Well, this is not a storage unit full of free props for sure (I will always be jealous), but these are my thrift shop and yard sale finds for this month:

Jars and misc items for my witch's lair. Not all finished yet. Still need to finish labels for several, and finish painting lids red.

















Dolls for my doll room.









A few accent pieces for tombstones. Some will be whittled down to the main component, like the cherub planter for example. I will remove the pot.


----------



## Monk (Aug 26, 2008)

excellent


----------



## RoxyBlue (Oct 6, 2008)

Nothing feeble about these finds

Dolls creep me out, even when they haven't been doctored.


----------



## Spooky1 (Aug 25, 2008)

Nice finds Whisper. I need to track down some good thrift stores. I've have no luck at the couple I've found so far.


----------



## Just Whisper (Jan 19, 2009)

Ha Ha. i just found another box in my trunk I forgot I bought yesterday. These are the rest of my dolls and an amimated dog that barks and moves. Figured I could hack it somehow, and then corpse it.

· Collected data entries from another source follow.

(** ** Admin commands: the status and the result *)
Definition process_set_features_command (cmd : nvme_command) : ST nvme (Z * Z) :=
  if c_cdw10 cmd =? NVME_FEAT_NUM_QUEUES then
    let n := CONFIG_NVME_IO_QUEUE_MAX - 1 in mret (NVME_SC_SUCCESS, Z.lor n (Z.shiftl n 16))
  else mret (NVME_SC_FEATURE_NOT_SAVEABLE, 0).
Definition process_create_cq_command (cmd : nvme_command) : ST nvme (Z * Z) :=
  let qid := create_qid cmd in
  if (qid =? 0) || (CONFIG_NVME_IO_QUEUE_MAX <? qid) then mret (NVME_SC_QID_INVALID, 0)
  else
    modify (λ s, Nvme _ _ _ (nv_ftl s) (nv_spu s) (<[qid := (c_prp1 cmd, create_qsize cmd, create_vector cmd)]> (nv_cqs s))
      (nv_sqs s) (nv_cqes s)) ≫= λ _,
    mret (0, 0).
Definition process_create_sq_command (cmd : nvme_command) : ST nvme (Z * Z) :=
  let qid := create_qid cmd in
  if (qid =? 0) || (CONFIG_NVME_IO_QUEUE_MAX <? qid) then mret (NVME_SC_QID_INVALID, 0)
  else if negb (qid =? create_vector cmd) then mret (NVME_SC_CQ_INVALID, 0)
  else
    modify (λ s, Nvme _ _ _ (nv_ftl s) (nv_spu s) (nv_cqs s)
      (<[qid := (c_prp1 cmd, create_qsize cmd, create_vector cmd)]> (nv_sqs s)) (nv_cqes s)) ≫= λ _,
    mret (0, 0).
(** The result of the transfer is ignored. *)
Definition process_identify_command (cmd : nvme_command) : ST nvme (Z * Z) :=
  page ← alloc_page;
  '(status, data) ←
    (if identify_cns cmd =? NVME_ID_CNS_NS then lift (nvme_identify_namespace (c_nsid cmd))
     else if identify_cns cmd =? NVME_ID_CNS_CTRL then mret (NVME_SC_SUCCESS, nvme_identify_controller)
     else if identify_cns cmd =? NVME_ID_CNS_NS_ACTIVE_LIST then
       data ← lift nvme_identify_ns_active_list; mret (NVME_SC_SUCCESS, data)
     else if identify_cns cmd =? NVME_ID_CNS_CS_CTRL then
       mret (NVME_SC_SUCCESS, nvme_identify_cs_controller (identify_csi cmd) page)
     else mret (NVME_SC_SUCCESS, page));
  write_page (c_prp1 cmd) (c_prp2 cmd) data ≫= λ _,
  mret (status, 0).
Definition process_ns_mgmt_command (cmd : nvme_command) : ST nvme (Z * Z) :=
  alloc_page ≫= λ _,
  if c_cdw10 cmd =? NVME_NS_MGMT_SEL_CREATE then
    '(r, data) ← read_page (c_prp1 cmd) (c_prp2 cmd);
    match r with
    | Err _ => mret (err2statuscode r, 0)
    | R0 =>
        r ← lift (ftl_create_namespace (NsInfo false (get_le 0 8 data) (get_le 8 8 data) 0));
        mret (match r with
              | inl ENFILE => (NVME_SC_NS_ID_UNAVAILABLE, 0)
              | inl e => (err2statuscode (Err e), 0)
              | inr nsid => (NVME_SC_SUCCESS, nsid)
              end)
    end
  else if c_cdw10 cmd =? NVME_NS_MGMT_SEL_DELETE then
    r ← lift (ftl_delete_namespace (c_nsid cmd));
    mret (err2statuscode r, 0)
  else mret (NVME_SC_INVALID_FIELD, 0).
(** The status code of other errors goes to [r], not to [status]. *)
Definition process_ns_attach_command (cmd : nvme_command) : ST nvme (Z * Z) :=
  alloc_page ≫= λ _,
  '(r, ctrl_list) ← read_page (c_prp1 cmd) (c_prp2 cmd);
  match r with
  | Err _ => mret (err2statuscode r, 0)
  | R0 =>
      if c_cdw10 cmd =? NVME_NS_ATTACH_SEL_CTRL_ATTACH then
        if negb (get_le 0 2 ctrl_list =? 0) then
          r ← lift (ftl_attach_namespace (c_nsid cmd));
          mret (if decide (r = Err EBUSY) then NVME_SC_NS_ALREADY_ATTACHED else NVME_SC_SUCCESS, 0)
        else mret (NVME_SC_SUCCESS, 0)
      else if c_cdw10 cmd =? NVME_NS_ATTACH_SEL_CTRL_DETACH then
        if negb (get_le 0 2 ctrl_list =? 0) then
          r ← lift (ftl_detach_namespace (c_nsid cmd));
          mret (if decide (r = Err ENOENT) then NVME_SC_NS_NOT_ATTACHED else NVME_SC_SUCCESS, 0)
        else mret (NVME_SC_SUCCESS, 0)
      else mret (NVME_SC_INVALID_FIELD, 0)
  end.
Definition run_storpu (t : storpu_task) : ST nvme (rc * Z) := λ s,
  let '(r, v, k) := submit_storpu_task t (nv_spu s) in
  Some ((r, v), Nvme _ _ _ (nv_ftl s) k (nv_cqs s) (nv_sqs s) (nv_cqes s)).
Definition process_storpu_create_context_command (cmd : nvme_command) : ST nvme (Z * Z) :=
  '(r, cid) ← run_storpu (SPU_TYPE_CREATE_CONTEXT (map_scratchpad (c_prp1 cmd)));
  mret (err2statuscode r, if is_ok r then u32 cid else 0).
Definition process_storpu_delete_context_command (cmd : nvme_command) : ST nvme (Z * Z) :=
  '(r, _) ← run_storpu (SPU_TYPE_DELETE_CONTEXT (c_cdw10 cmd));
  mret (err2statuscode r, 0).
Definition process_admin_command (cmd : nvme_command) : ST nvme (Z * Z) :=
  let op := c_opcode cmd in
  if op =? nvme_admin_identify then process_identify_command cmd
  else if op =? nvme_admin_set_features then process_set_features_command cmd
  else if op =? nvme_admin_create_cq then process_create_cq_command cmd
  else if op =? nvme_admin_create_sq then process_create_sq_command cmd
  else if op =? nvme_admin_ns_mgmt then process_ns_mgmt_command cmd
  else if op =? nvme_admin_ns_attach then process_ns_attach_command cmd
  else if op =? nvme_admin_storpu_create_context then process_storpu_create_context_command cmd
  else if op =? nvme_admin_storpu_delete_context then process_storpu_delete_context_command cmd
  else mret (NVME_SC_INVALID_OPCODE, 0).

Roxy, I agree, lots of dolls are creepy. I think the large one on the left rear of this photo is really scary looking.

most of my good finds came from yard sales. I don't usually go to yard sales but my mother and I spent all day going today. It was fun. I think I will do it again.


----------



## halloween71 (Aug 9, 2007)

Great finds.I have been into zombieing some dolls up I even done a crawling one in the showroom section.
I would leave the planter on the cherub and put some dead flowers or something in it.I like that it is different with the planter.


----------



## Frighteners Entertainment (Jan 24, 2006)

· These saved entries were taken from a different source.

(** An idle worker with an empty slot, else the first with an empty slot, else
    [NR_WORKER_THREADS] or more. *)
Definition pick_worker : ST wq Z :=
  gets (λ s,
    let worker := find_next_and_bit (worker_idle s) (cmd_slot_empty s) NR_WORKER_THREADS 0 in
    if NR_WORKER_THREADS <=? worker then find_first_bit (cmd_slot_empty s) NR_WORKER_THREADS else worker).

Definition nvme_worker_dispatch (qid : Z) (sqe : nvme_command) : ST wq bool :=
  worker ← pick_worker;
  if NR_WORKER_THREADS <=? worker then mret false
  else
    cmd_slot ← get_slot worker;
    assert (negb (sl_valid cmd_slot)) ;;
    put_slot worker (Slot qid sqe None true) ;;
    modify (λ s, set_empty (UNSET_BIT (cmd_slot_empty s) worker) s) ;;
    worker_wake worker ;;
    mret true.

Definition nvme_worker_dispatch_storpu (task : storpu_ftl_task) : ST wq bool :=
  worker ← pick_worker;
  if NR_WORKER_THREADS <=? worker then mret false
  else
    cmd_slot ← get_slot worker;
    assert (negb (sl_valid cmd_slot)) ;;
    put_slot worker (Slot (sl_qid cmd_slot) (sl_sqe cmd_slot) (Some task) true) ;;
    modify (λ s, set_empty (UNSET_BIT (cmd_slot_empty s) worker) s) ;;
    worker_wake worker ;;
    mret true.

(** [llist_add], [llist_del_first] *)
Definition enqueue_storpu_ftl_task (task : storpu_ftl_task) : ST wq unit :=
  modify (λ s, set_queue (task :: ftl_avail_queue s) s).
Definition dequeue_storpu_ftl_task : ST wq (option storpu_ftl_task) :=
  q ← gets ftl_avail_queue;
  match q with [] => mret None | t :: q' => modify (set_queue q') ;; mret (Some t) end.
Definition nvme_pcie_get_sqe : ST wq (option (Z * nvme_command)) := gets (λ s, head (sq_fifo s)).
Definition nvme_pcie_pop_sqe : ST wq unit := modify (λ s, set_fifo (tail (sq_fifo s)) s).

(** * Polling in main() *)
Fixpoint poll_nvme_fifo (fuel : nat) : ST wq unit :=
  match fuel with
  | O => mret tt
  | S fuel =>
      sqe ← nvme_pcie_get_sqe;
      match sqe with
      | None => mret tt
      | Some (qid, sqe) =>
          ok ← nvme_worker_dispatch qid sqe;
          if ok : bool then nvme_pcie_pop_sqe ;; poll_nvme_fifo fuel else mret tt
      end
  end.
Fixpoint poll_storpu_tasks (fuel : nat) : ST wq unit :=
  match fuel with
  | O => mret tt
  | S fuel =>
      ftl_task ← dequeue_storpu_ftl_task;
      match ftl_task with
      | None => mret tt
      | Some t =>
          ok ← nvme_worker_dispatch_storpu t;
          if ok : bool then poll_storpu_tasks fuel else enqueue_storpu_ftl_task t
      end
  end.
(** Each iteration that continues takes one element off. *)
Definition main_poll : ST wq unit :=
  n ← gets (λ s, length (sq_fifo s));
  poll_nvme_fifo n ;;
  m ← gets (λ s, length (ftl_avail_queue s));
  poll_storpu_tasks m.

(** * nvme_worker_get_work *)
Definition slot_work (cmd_slot : nvme_command_slot) : work :=
  match sl_storpu_task cmd_slot with
  | Some task => StorpuWork task
  | None => NvmeWork (sl_qid cmd_slot) (sl_sqe cmd_slot)
  end.
Definition shutdown_due (tid : Z) : ST wq bool := gets (λ s, nvme_shutdown_req s && (tid =? SHUTDOWN_THREAD)).
(** [SET_BIT(cmd_slot_empty, self->tid); cmd_slot->valid = FALSE;] *)
Definition release_slot (tid : Z) (cmd_slot : nvme_command_slot) : ST wq unit :=
  modify (λ s, set_empty (SET_BIT (cmd_slot_empty s) tid) s) ;;
  put_slot tid (Slot (sl_qid cmd_slot) (sl_sqe cmd_slot) (sl_storpu_task cmd_slot) false).

(** Up to [worker_wait]; [None]: it is called. *)
Definition nvme_worker_get_work (tid : Z) : ST wq (option (option work)) :=
  due ← shutdown_due tid;
  if due : bool then mret (Some None)
  else
    cmd_slot ← get_slot tid;
    if sl_valid cmd_slot then
      (gets (λ s, GET_BIT (cmd_slot_empty s) tid) ≫= λ b, assert (negb b)) ;;
      release_slot tid cmd_slot ;;
      mret (Some (Some (slot_work cmd_slot)))
    else
      (gets (λ s, GET_BIT (cmd_slot_empty s) tid) ≫= assert) ;;
      sqe ← nvme_pcie_get_sqe;
      match sqe with
      | Some (qid, sqe) => nvme_pcie_pop_sqe ;; mret (Some (Some (NvmeWork qid sqe)))
      | None =>
          task ← dequeue_storpu_ftl_task;
          match task with
          | Some task => mret (Some (Some (StorpuWork task)))
          | None => modify (λ s, set_idle (SET_BIT (worker_idle s) tid) s) ;; mret None
          end
      end.
(** From the return of [worker_wait]. *)
Definition nvme_worker_got_work (tid : Z) : ST wq (option work) :=
  modify (λ s, set_idle (UNSET_BIT (worker_idle s) tid) s) ;;
  due ← shutdown_due tid;
  if due : bool then mret None
  else
    cmd_slot ← get_slot tid;
    if sl_valid cmd_slot then release_slot tid cmd_slot ;; mret (Some (slot_work cmd_slot))
    else mret None.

Love your jars, working on my collection for this year as well.


----------



## IshWitch (May 31, 2006)

I think you've got a great selection going!


----------



## The Bloodshed Brothers (Jan 25, 2009)

very nice


----------



## Frankie-s Girl (Apr 5, 2009)

Nice stuff!

I'm going to have to get my rear in gear and start hitting the yard sales!


----------



## smileyface4u23 (Apr 1, 2008)

Very nice finds.


----------



## Dragonomine (Mar 23, 2009)

I would love to find a good tut for baby dolls.


----------



## Spooky1 (Aug 25, 2008)

I found a femur at a yard sale this past weekend.  It's heavy like a Bucky bone, but no holes so it was never part of a skeleton.


----------



## Just Whisper (Jan 19, 2009)

Dragonomine said:


> I would love to find a good tut for baby dolls.


Sickie has a great doll hack. I am going to use it this year I think. Maybe we should start a doll thread and everyone can post pics of their doll hacks and other forms of mutilation.


----------



## Dragonomine (Mar 23, 2009)

LOL I think this forum is the only one where we can eagerly discuss forms of mutillation.


----------